Satellite collision threatens space assets

WASHINGTON (AFP) — A Russian and a US satellite crashed into each other in an unprecedented collision unleashing clouds of space debris that could threaten orbiting spacecraft, officials said.

A defunct Russian military satellite, Kosmos 2251, collided on Tuesday at 1655 GMT with a communications satellite owned by US-based Iridium Satellite LLC at about 500 miles (800 kilometers) above Siberia, said Major General Alexander Yakushin, deputy commander of Russia's space forces.

After more than five decades of human activity in space, the news raises fresh concern over the swarms of hazardous debris orbiting the Earth.

"My worry is that that debris field is going to be up there for about a year, so we're going to have to play a little bit of dodgeball for many tens of years to come," said General James Cartwright, vice chairman of the US Joint Chiefs of Staff.

"The good news is once it's stabilized, it's relatively predictable. The bad news is it's a large area," added Cartwright, the former head of the US Strategic Command (STRATCOM), whose Joint Space Operations Center tracks over 18,000 man-made objects orbiting the Earth.

The size of the debris clouds formed by the collision, the first hypervelocity impact between two intact spacecraft, will not be known for at least several weeks, NASA said.

"So far, NASA experts have determined that the risk to the Space Station is elevated. They estimate the risk to be very small and within acceptable limits," John Yembrick, a spokesman for the US space agency, told AFP.

"Although a small amount of debris will pass through the station's altitude, some over months, some over years, some over decades, we can track them and, in a worst case scenario, dodge the debris if necessary."

The International Space Station (ISS) orbits about 220 miles (354 kilometers) above the Earth, far below the point of collision.

But NASA's Hubble Space Telescope and Earth observation satellites travel at higher orbits and could risk more damage.

"NASA's Earth-observing satellites orbit at an altitude of approximately 439 miles (707 kilometers), which is not far from the 491-mile (790-kilometer) altitude of the collision. They are of the highest concern as NASA learns more about the newly-created debris field," Yembrick said.

Although "all satellites operating in or passing through low-Earth orbit potentially are at risk of being impacted, including at least 20 NASA satellites, the risk is considered very low."
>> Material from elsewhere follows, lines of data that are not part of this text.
Lemma close_errno_keeps w w0 fd r (Q : Z -> world -> Prop) :
  0 <= fd -> opens w fd w0 -> (forall z w', z < 0 -> keeps w w' -> Q z w') ->
  swp F (close_errno kernel fd r) Q w0.
Proof.
  intros Hf Ho HQ. apply swp_bind, swp_ncall_. intros c d _. apply swp_ret, HQ; [|by apply keeps_close].
  destruct (Z.ltb_spec c 0); lia.
Qed.

Lemma close_ret_keeps {A} w w0 fd (r : A) (Q : A -> world -> Prop) :
  0 <= fd -> opens w fd w0 -> (forall w', keeps w w' -> Q r w') -> swp F (close_ret kernel fd r) Q w0.
Proof.
  intros Hf Ho HQ. apply swp_bind, swp_ncall_. intros c d _. by apply swp_ret, HQ, keeps_close.
Qed.

Lemma close_sent_keeps w w0 fd n (Q : Z -> world -> Prop) :
  0 <= fd -> opens w fd w0 -> (forall z w', keeps w w' -> Q z w') -> swp F (close_sent kernel fd n) Q w0.
Proof.
  intros Hf Ho HQ. unfold close_sent. destruct (n <? 0).
  - apply (close_errno_keeps w); auto.
  - apply (close_ret_keeps w); auto.
Qed.

End senders.

(** A plain call, a call that opens a descriptor, and the ends of a function
    with one open descriptor. *)
Ltac net_call := apply swp_bind, swp_ncall_; intros ? ? _.

Ltac net_fact :=
  lazymatch goal with
  | |- keeps _ (called _ _ _ _) => apply keeps_plain; [reflexivity|net_fact]
  | |- opens _ _ (called _ _ _ _) => first [apply opens_plain; [reflexivity|net_fact] | apply opens_create; [reflexivity|net_fact]]
  | |- _ => by auto
  end.

Ltac net_open H :=
  net_call; lazymatch goal with |- context [?fd <? 0] => destruct (Z.ltb_spec fd 0) as [H|H] end.

Ltac net_end :=
  first [ eapply close_errno_keeps | eapply close_ret_keeps | eapply close_sent_keeps ];
  [done|net_fact|].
NASA spokesman William Jeffs said there was no danger to the scheduled February 22 launch of the space shuttle Discovery to the ISS.

The Pentagon meanwhile acknowledged it had not anticipated the accident, citing "limits" on its ability to track thousands of man-made objects in space.

The debris from the collision could be significant.

"We are looking at around more than 500 pieces of debris," said STRATCOM spokesman Navy Lieutenant Charlie Drey.

"Anytime you have something like this happen, there is a concern about other objects that are in orbit. Now that you have all this debris there, it does pose a risk to satellites," he told AFP.

Analysts are plotting the coordinates of each of the debris pieces, which will later be posted on the website space-track.org.

In a statement, Iridium, which has 66 communications satellites, called the crash an "extremely unusual, very low-probability event," rejecting it was at fault.

A 2008 report by the international monitoring group Space Security Index found that 300,000 objects measuring between 0.4 and four inches (one and 10 centimeters) in diameter and "billions" of smaller pieces orbit the Earth.

Traveling at speeds that can reach many thousands of miles (kilometers) per hour, the smallest debris can damage or destroy a spacecraft.

In June 1983, the windscreen of the US space shuttle Challenger had to be replaced after it was chipped by a fleck of paint measuring 0.01 of an inch (0.3 millimeters) that impacted at 2.5 miles (four kilometers) per second.

Some 6,000 satellites have been sent into space since the Soviet Union launched the first man-made orbiter, Sputnik 1, in 1957. About 800 satellites remain in operation, according to STRATCOM.